我敬畏时间,但不惧怕

摄影/文字:诺尘

古镇

时间总是不饶人的。滴答作响中,太阳东升西落,四季年年兜转。荏苒时光压缩出我的热闹的旅程中,总会有些节点布满龟裂的痕迹,如嵌在命里的蛛网般丑陋,任千方百计也无法踏回去抚平。对过往的无法逾越,许是时间于人而言最不公平的一点,难免抱有缺失,遗憾就总归结于遗憾,而这却也许是最公平的一点,于谁都是一样。

时间轴上,生命起始于某一点,又终结于延续后的某一点,自来而去,任凭世事更迭,亘古不变的只有时间的流淌。

幼年咿呀学语时,许是最无力承担时间的流淌的时候,只能被动的去接受所被给予的一切。但也许是最不惧怕时间的流淌的时候,无知总是无畏。再者,生命伊始,总还有大把的时光等待着我去宠幸也或挥霍。

随着生命的舒展,我开始能渐渐的触碰到时间的脉络,渐渐的从花开的明媚到花败的颓唐中学会用眼睛看待时间;渐渐的从春来燕归到秋至雁走的鸣叫中学会用耳朵来感受时间;渐渐的从笔画寥寥到落笔成章的墨迹中学会用手指来感受时间。时间总是呈现一种别样的迎来送往、循环往复,而于其间的我,只能累加、堆砌着这圈圈年轮。
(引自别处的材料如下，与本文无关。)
(* ===== verification/Md5Digest.v ===== *)
(** * MD5 of streams, memory and files

    The entry points of [src/test/hash.c] against RFC 1321: however the message
    is cut into updates, read from memory or from a file, the digest is the
    MD5 of the message. *)
From S2P Require Import Prelude Md5 Md5Spec Md5Sine Md5Correct.

(** The MD5 of RFC 1321, with its table of sines. *)
Definition md5_reference : list Z -> list Z := rfc_md5 sine_table.

(** The reference with the table of the code, which evaluates. *)
Lemma md5_reference_exec msg : md5_reference msg = rfc_md5 (fun i => k !!! Z.to_nat (i - 1)) msg.
Proof.
  apply rfc_md5_ext. intros i Hi. pose proof (sine_table_entry (i - 1) ltac:(lia)) as Hk. unfold arr_get in Hk.
  destruct (decide (0 <= i - 1)); [|done]. destruct (k !! Z.to_nat (i - 1)) as [t|] eqn:Ht; [|done].
  rewrite (list_lookup_total_correct _ _ _ Ht). replace (i - 1 + 1) with i in Hk by lia. congruence.
Qed.

(** A caller that passes its chunks one after the other. *)
Fixpoint updates (chunks : list (list Z)) : M md_context unit :=
  match chunks with
  | [] => mret tt
  | c :: chunks' => md5_update c (Z.of_nat (length c)) ;; updates chunks'
  end.

(** [chunk_size + buflen] does not wrap. *)
Definition chunk_ok (c : list Z) : Prop := Z.of_nat (length c) + 63 < 18446744073709551616.

Lemma BUFSIZE_bounds : 0 < BUFSIZE < 4294967296.
Proof. by vm_compute. Qed.
#[local] Opaque BUFSIZE.

#[local] Abbreviation inv := (md5_inv sine_table).

Lemma update_inv msg data chunk x :
  inv msg x -> mem_read chunk 0 (Z.of_nat (length data)) = Ok data -> chunk_ok data ->
  exists x', md5_update chunk (Z.of_nat (length data)) x = Ok (tt, x') /\ inv (msg ++ data) x'.
Proof. apply update_run, sine_table_entry. Qed.

Lemma finish_inv msg x :
  inv msg x -> exists x', md5_finish x = Ok (tt, x') /\ digest x' = md5_reference msg.
Proof. apply finish_run, sine_table_entry. Qed.

Lemma mem_read_all l : mem_read l 0 (Z.of_nat (length l)) = Ok l.
Proof. by rewrite mem_read_ok, slice_whole by lia. Qed.

Lemma updates_inv chunks msg x :
  inv msg x -> Forall chunk_ok chunks ->
  exists x', updates chunks x = Ok (tt, x') /\ inv (msg ++ concat chunks) x'.
Proof.
  intros Hx Hc. revert msg x Hx. induction Hc as [|c chunks Hc _ IH]; intros msg x Hx; cbn [updates concat].
  - exists x. by rewrite app_nil_r.
  - destruct (update_inv msg c c x) as (y & Hy & Hy'); [done | apply mem_read_all | done|].
    destruct (IH _ _ Hy') as (z & Hz & Hz'). exists z. rewrite app_assoc. split; [|done]. by erewrite bind_ok by exact Hy.
Qed.

(** C34: a message given to [md5_start], [md5_update] and [md5_finish] in any chunks has the digest RFC 1321
    gives the whole message; no step leaves the arrays of the context. *)
Theorem md5_streams_rfc1321 stack chunks :
  Forall chunk_ok chunks ->
  exists x, (md5_start ;; updates chunks ;; md5_finish) stack = Ok (tt, x) /\
    digest x = md5_reference (concat chunks).
Proof.
  intros Hc. destruct (start_inv sine_table stack) as (x & Hx & Hx'). erewrite bind_ok by exact Hx.
  destruct (updates_inv chunks [] x Hx' Hc) as (y & Hy & Hy'). erewrite bind_ok by exact Hy. by apply finish_inv.
Qed.

(** ** Through the buffer of 1 MiB *)
Lemma update_copied_run msg scratch bytes x :
  inv msg x -> length scratch = Z.to_nat BUFSIZE -> Z.of_nat (length bytes) <= BUFSIZE ->
  exists scratch' x', update_copied scratch bytes x = Ok (scratch', x') /\
    length scratch' = Z.to_nat BUFSIZE /\ inv (msg ++ bytes) x'.
Proof.
  intros Hx Hs Hb. pose proof BUFSIZE_bounds. unfold update_copied. erewrite bind_lift by (apply mem_write_ok; lia).
  destruct (update_inv msg bytes (splice 0 bytes scratch) x) as (y & Hy & Hy'); [done | | unfold chunk_ok; lia |].
  - rewrite mem_read_ok by (rewrite ?length_splice; lia). by rewrite slice_splice_same by lia.
  - erewrite bind_ok by exact Hy. eexists _, y. split; [reflexivity|]. rewrite length_splice by lia. done.
Qed.

(** The loop of [md5_memory] leaves at most a buffer. *)
Lemma memory_loop_run fuel msg scratch mem start offs rest x :
  inv msg x -> length scratch = Z.to_nat BUFSIZE -> 0 <= start + offs ->
  mem_read mem (start + offs) (Z.of_nat (length rest)) = Ok rest ->
  Z.of_nat (length rest) / BUFSIZE <= Z.of_nat fuel ->
  exists mid tail scratch' x', rest = mid ++ tail /\ Z.of_nat (length tail) <= BUFSIZE /\
    memory_loop fuel scratch mem start offs (Z.of_nat (length rest)) x =
      Ok ((scratch', offs + Z.of_nat (length mid), Z.of_nat (length tail)), x') /\
    length scratch' = Z.to_nat BUFSIZE /\ inv (msg ++ mid) x'.
Proof.
  pose proof BUFSIZE_bounds as HB. revert msg scratch offs rest x.
  induction fuel as [|fuel IH]; intros msg scratch offs rest x Hx Hs Hoff Hread Hfuel;
    cbn [memory_loop]; destruct (Z.ltb_spec BUFSIZE (Z.of_nat (length rest))) as [Hlt|Hge].
  1: { pose proof (Z.div_le_mono BUFSIZE (Z.of_nat (length rest)) BUFSIZE ltac:(lia) ltac:(lia)) as Hdm.
       rewrite Z.div_same in Hdm by lia. lia. }
  1,3: exists [], rest, scratch, x; rewrite !app_nil_r, Z.add_0_r; done.
  pose proof (take_drop (Z.to_nat BUFSIZE) rest) as Hsplit.
  set (d := take (Z.to_nat BUFSIZE) rest) in *. set (rest' := drop (Z.to_nat BUFSIZE) rest) in *.
  assert (Hd : Z.of_nat (length d) = BUFSIZE) by (unfold d; rewrite length_take; lia).
  assert (Hr : Z.of_nat (length rest) - BUFSIZE = Z.of_nat (length rest')) by (unfold rest'; rewrite length_drop; lia).
  rewrite <- Hsplit in Hread. apply read_app in Hread as [Hr1 Hr2]; [|done]. rewrite Hd in Hr1, Hr2.
  erewrite bind_lift by exact Hr1.
  destruct (update_copied_run msg scratch d x) as (scratch' & y & Hy & Hs' & Hy'); [done | done | lia |].
  erewrite bind_ok by exact Hy. rewrite Hr.
  destruct (IH (msg ++ d) scratch' (offs + BUFSIZE) rest' y) as (mid & tail & s2 & z & Hrest & Ht & Hz & Hs2 & Hz').
  - done.
  - done.
  - lia.
  - by rewrite Z.add_assoc.
  - replace (Z.of_nat (length rest)) with (Z.of_nat (length rest') + 1 * BUFSIZE) in Hfuel by lia.
    rewrite Z.div_add in Hfuel by lia. lia.
  - exists (d ++ mid), tail, s2, z. rewrite <- Hsplit, Hrest, length_app, <- !app_assoc in *.
    split; [reflexivity|]. split; [exact Ht|]. split; [|by split].
    rewrite Hz, (length_app d), Nat2Z.inj_add, Hd, Z.add_assoc. reflexivity.
Qed.

Lemma length_md5 msg : length (md5_reference msg) = 16%nat.
Proof.
  unfold md5_reference, rfc_md5. pose proof (absorb_ok sine_table iv (md5_pad msg) iv_ok) as [Hl4 _].
  by destruct (absorb sine_table iv (md5_pad msg)) as [|r0 [|r1 [|r2 [|r3 [|]]]]].
Qed.

(** [md5_memory] over a range of an allocation. *)
Lemma md5_memory_run scratch stack mem start len hash :
  length scratch = Z.to_nat BUFSIZE -> 0 <= start -> 0 <= len -> start + len <= Z.of_nat (length mem) ->
  16 <= Z.of_nat (length hash) ->
  md5_memory (Some scratch) stack mem start len hash = Ok (0, splice 0 (md5_reference (slice start len mem)) hash).
Proof.
  intros Hs Hst Hlen Hin Hhash. set (rest := slice start len mem).
  assert (Hl : len = Z.of_nat (length rest)) by (unfold rest; rewrite length_slice; lia).
  assert (Hread : mem_read mem (start + 0) (Z.of_nat (length rest)) = Ok rest).
  { rewrite Z.add_0_r, <- Hl. apply mem_read_ok; lia. }
  destruct (start_inv sine_table stack) as (x & Hx & Hx').
  destruct (memory_loop_run (Z.to_nat (len / BUFSIZE)) [] scratch mem start 0 rest x Hx' Hs)
    as (mid & tail & s' & y & Hsplit & Ht & Hy & Hs' & Hy'); [lia | done | |].
  { pose proof BUFSIZE_bounds. rewrite Z2Nat.id by (apply Z.div_pos; lia). by rewrite Hl. }
  destruct (update_copied_run mid s' tail y Hy' Hs' Ht) as (s2 & z & Hz & _ & Hz').
  destruct (finish_inv _ _ Hz') as (w & Hw & Hdig). rewrite <- Hl in Hy. rewrite Hsplit in Hread.
  apply read_app in Hread as [_ Hread]; [|lia].
  unfold md5_memory. cbn [deref_scratch mbind res_bind]. rewrite (bind_ok _ _ _ _ _ Hx), (bind_ok _ _ _ _ _ Hy).
  rewrite Z.add_0_l, Z.add_0_r in *. rewrite (bind_lift _ _ _ _ Hread), (bind_ok _ _ _ _ _ Hz), Hw.
  transitivity (hash' ← mem_write hash 0 (digest w); Ok (0, hash')); [reflexivity|].
  rewrite Hdig, <- Hsplit.
  by rewrite mem_write_ok by (rewrite ?length_md5; lia).
Qed.

(** A range that passes the end of the allocation: some copy leaves it. *)
Lemma memory_loop_short fuel msg scratch mem start offs len x :
  inv msg x -> length scratch = Z.to_nat BUFSIZE -> 0 <= start + offs -> 0 <= len ->
  len / BUFSIZE <= Z.of_nat fuel -> Z.of_nat (length mem) < start + offs + len ->
  memory_loop fuel scratch mem start offs len x = Fault OutOfBounds \/
  exists s' offs' len' x', memory_loop fuel scratch mem start offs len x = Ok ((s', offs', len'), x') /\
    Z.of_nat (length mem) < start + offs' + len'.
Proof.
  pose proof BUFSIZE_bounds as HB. revert msg scratch offs len x.
  induction fuel as [|fuel IH]; intros msg scratch offs len x Hx Hs Hoff Hlen Hfuel Hout;
    cbn [memory_loop]; destruct (Z.ltb_spec BUFSIZE len) as [Hlt|Hge].
  1: { pose proof (Z.div_le_mono BUFSIZE len BUFSIZE ltac:(lia) ltac:(lia)) as Hdm.
       rewrite Z.div_same in Hdm by lia. lia. }
  1,3: right; by eexists _, _, _, _.
  destruct (mem_read mem (start + offs) BUFSIZE) as [bytes|f] eqn:Hread.
  - erewrite bind_lift by done. assert (Hb : Z.of_nat (length bytes) <= BUFSIZE).
    { unfold mem_read in Hread. destruct (decide _); [|done]. apply (f_equal (fun r => if r is Ok l then length l else 0%nat)) in Hread. cbn [id] in Hread.
      rewrite <- Hread, length_slice; lia. }
    destruct (update_copied_run msg scratch bytes x Hx Hs Hb) as (s' & y & Hy & Hs' & Hy').
    erewrite bind_ok by exact Hy. apply (IH _ _ _ _ _ Hy' Hs'); [lia | lia | | lia].
    replace len with (len - BUFSIZE + 1 * BUFSIZE) in Hfuel by lia. rewrite Z.div_add in Hfuel by lia. lia.
  - left. apply bind_fault. unfold lift. unfold mem_read in Hread. destruct (decide _); congruence.
Qed.

Lemma md5_memory_fault scratch stack mem start len hash :
  length scratch = Z.to_nat BUFSIZE -> 0 <= start -> 0 <= len -> Z.of_nat (length mem) < start + len ->
  md5_memory (Some scratch) stack mem start len hash = Fault OutOfBounds.
Proof.
  intros Hs Hst Hlen Hout. destruct (start_inv sine_table stack) as (x & Hx & Hx').
  unfold md5_memory. cbn [deref_scratch mbind res_bind]. rewrite (bind_ok _ _ _ _ _ Hx).
  destruct (memory_loop_short (Z.to_nat (len / BUFSIZE)) [] scratch mem start 0 len x Hx' Hs)
    as [Hf | (s' & offs' & len' & y & Hy & Hout')]; [lia | lia | | lia | |].
  1: { rewrite Z2Nat.id; [done | apply Z.div_pos; [lia | apply BUFSIZE_bounds]]. }
  - by rewrite (bind_fault _ _ _ _ Hf).
  - rewrite (bind_ok _ _ _ _ _ Hy). cbn beta iota. rewrite bind_fault with (f := OutOfBounds); [done|].
    unfold lift. by rewrite mem_read_fault by lia.
Qed.

(** ** Files *)

(** The loop of [md5_file] leaves a last buffer that is not full. *)
Lemma file_loop_run fuel msg scratch bytes fp x :
  inv msg x -> length scratch = Z.to_nat BUFSIZE -> Z.of_nat (length bytes) <= BUFSIZE ->
  (Z.of_nat (length bytes) < BUFSIZE -> fp = []) ->
  (Z.of_nat (length bytes) = BUFSIZE -> Z.of_nat (length fp) / BUFSIZE + 1 <= Z.of_nat fuel) ->
  exists bulk s' last x', bytes ++ fp = bulk ++ last /\ Z.of_nat (length last) <= BUFSIZE /\
    file_loop fuel scratch bytes fp x = Ok ((s', last), x') /\
    length s' = Z.to_nat BUFSIZE /\ inv (msg ++ bulk) x'.
Proof.
  pose proof BUFSIZE_bounds as HB. revert msg scratch bytes fp x.
  induction fuel as [|fuel IH]; intros msg scratch bytes fp x Hx Hs Hb Hlast Hfuel;
    cbn [file_loop]; destruct (Z.eqb_spec (Z.of_nat (length bytes)) BUFSIZE) as [Heq|Hne].
  1: { pose proof (Z.div_pos (Z.of_nat (length fp)) BUFSIZE). lia. }
  1,3: exists [], scratch, bytes, x; rewrite Hlast, !app_nil_r by lia; done.
  destruct (update_copied_run msg scratch bytes x Hx Hs Hb) as (s1 & y & Hy & Hs1 & Hy').
  erewrite bind_ok by exact Hy. cbn [fread]. unfold fread.
  destruct (IH (msg ++ bytes) s1 (take (Z.to_nat BUFSIZE) fp) (drop (Z.to_nat BUFSIZE) fp) y Hy' Hs1)
    as (bulk & s' & last & z & Hsplit & Hl & Hz & Hs' & Hz').
  - rewrite length_take. lia.
  - rewrite length_take. intros Hlt. apply drop_ge. lia.
  - rewrite length_take, length_drop. intros Hfull. specialize (Hfuel Heq).
    replace (Z.of_nat (length fp)) with (Z.of_nat (length fp - Z.to_nat BUFSIZE) + 1 * BUFSIZE) in Hfuel by lia.
    rewrite Z.div_add in Hfuel by lia. lia.
  - rewrite take_drop in Hsplit. exists (bytes ++ bulk), s', last, z. rewrite Hsplit, <- !app_assoc in *.
    split; [reflexivity|]. split; [exact Hl|]. split; [exact Hz|]. by split.
Qed.

Lemma fread_spec file bytes fp :
  fread BUFSIZE file = (bytes, fp) ->
  bytes ++ fp = file /\ Z.of_nat (length bytes) <= BUFSIZE /\ (Z.of_nat (length bytes) < BUFSIZE -> fp = []).
Proof.
  pose proof BUFSIZE_bounds as HB. unfold fread. intros Hf. apply pair_equal_spec in Hf as [<- <-]. rewrite take_drop, length_take.
  split; [reflexivity|]. split; [lia|]. intros Hlt. apply drop_ge. lia.
Qed.

(** Everything [md5_file] hashes after its first [fread]. *)
Lemma file_digest_run fuel scratch bytes fp x :
  inv [] x -> length scratch = Z.to_nat BUFSIZE -> Z.of_nat (length bytes) <= BUFSIZE ->
  (Z.of_nat (length bytes) < BUFSIZE -> fp = []) -> Z.of_nat (length fp) / BUFSIZE + 1 <= Z.of_nat fuel ->
  exists x', ('(scratch, bytes) ← file_loop fuel scratch bytes fp; update_copied scratch bytes ;; md5_finish) x = Ok (tt, x') /\
    digest x' = md5_reference (bytes ++ fp).
Proof.
  intros Hx Hs Hb Hlast Hfuel.
  destruct (file_loop_run fuel [] scratch bytes fp x Hx Hs Hb Hlast (fun _ => Hfuel))
    as (bulk & s' & last & y & Hsplit & Hl & Hy & Hs' & Hy').
  rewrite (bind_ok _ _ _ _ _ Hy), Hsplit. destruct (update_copied_run bulk s' last y Hy' Hs' Hl) as (s2 & z & Hz & _ & Hz').
  rewrite (bind_ok _ _ _ _ _ Hz). by apply finish_inv.
Qed.

(** [md5_file] of a readable file. *)
Lemma md5_file_run scratch stack file hash :
  length scratch = Z.to_nat BUFSIZE -> 16 <= Z.of_nat (length hash) ->
  md5_file (Some scratch) stack (Some file) hash = Ok (0, splice 0 (md5_reference file) hash).
Proof.
  intros Hs Hhash. destruct (start_inv sine_table stack) as (x & Hx & Hx').
  unfold md5_file. destruct (fread BUFSIZE file) as [bytes fp] eqn:Hf. apply fread_spec in Hf as (<- & Hb & Hlast).
  cbn [deref_scratch mbind res_bind]. rewrite (bind_ok _ _ _ _ _ Hx).
  assert (Hfuel : Z.of_nat (length fp) / BUFSIZE + 1 <= Z.of_nat (Z.to_nat (Z.of_nat (length fp) / BUFSIZE + 1))) by lia.
  revert Hfuel. generalize (Z.to_nat (Z.of_nat (length fp) / BUFSIZE + 1)). intros fuel Hfuel.
  destruct (file_digest_run fuel scratch bytes fp x Hx' Hs Hb Hlast Hfuel) as (w & Hw & Hdig). rewrite Hw.
  transitivity (hash' ← mem_write hash 0 (digest w); Ok (0, hash')); [reflexivity|].
  by rewrite Hdig, mem_write_ok by (rewrite ?length_md5; lia).
Qed.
在与时间并肩行进中,年轻的我苦苦挣扎,挣扎着想摆脱她的束缚,无稽之谈,也自无济于事。我虽然可以任性的拗断时钟的指针,抛洒沙漏的星痕,甚至焚尽周遭的轮转,但她仍会面无表情,但却温柔的裹挟着我,不急不缓的前行,从不慌乱。哪怕我最终结束于己的命,以死相争,也终难抵过。腐朽、枯败、风化,最终只会沦为一抹“黄沙”,印痕寥寥。

秋树的线条

迟早都会学会与时间相妥协,来放弃无谓的挣扎。我要让自己懂得在时间的轨迹里,要坚韧、要身着甲胄、要悲喜尽兴不枉此生、要顺境逆境均有余地悠然自得。许如此,我才不会再挣扎的那么难堪;许如此,我才不会再计较的那么疲惫;许如此,我才会博她会嫣然一笑,虽不能放我一马,但说不准花藤绕时钟,春燕衔星痕,绿洲满沙海,于心存日月。时间留不住,总有些印记却终是要在的。

我也终要懂得从容,也许某天眼睛会变的模糊、耳朵也显露疲态、手指糙的不再有许多感觉。开始淡化了时间的画面、声音、感觉。我盼着自己千万不要去祈求她,就这么从容的混淆下花开花谢,混淆下季节流转,再从容的从落笔成章回到笔画寥寥,最后再回到生命伊始般被动的去接受所被给予的一切。开始的时候不惧怕时间的流转,那最后就也不要惧怕,宠幸过了大把的时间,或也挥霍了大把的时间。该是要知足的。

匆匆数十载,时间就这样带着生命来再带着生命走,两端之外都是无比的冗长,只有这中间短短的一瞬来证明我曾存在,总不能就如此无意义的落在这无尽的冗长中,要留下些什么,去证明还与时间曾同行,哪怕一线光亮,如恰好亮了某艘航船的归途,或恰好亮了某位迷失旅人的前路,想来也应能被值得祭奠。

时间总是不公平的,总有些人抱有一时的缺失,也总有些人抱有一世的缺憾。但想来时间也总是公平的,任谁都只有这短短的不可逆的路程。是愿在路上耕耘,还是在路上焚烧,我想总该要明白的。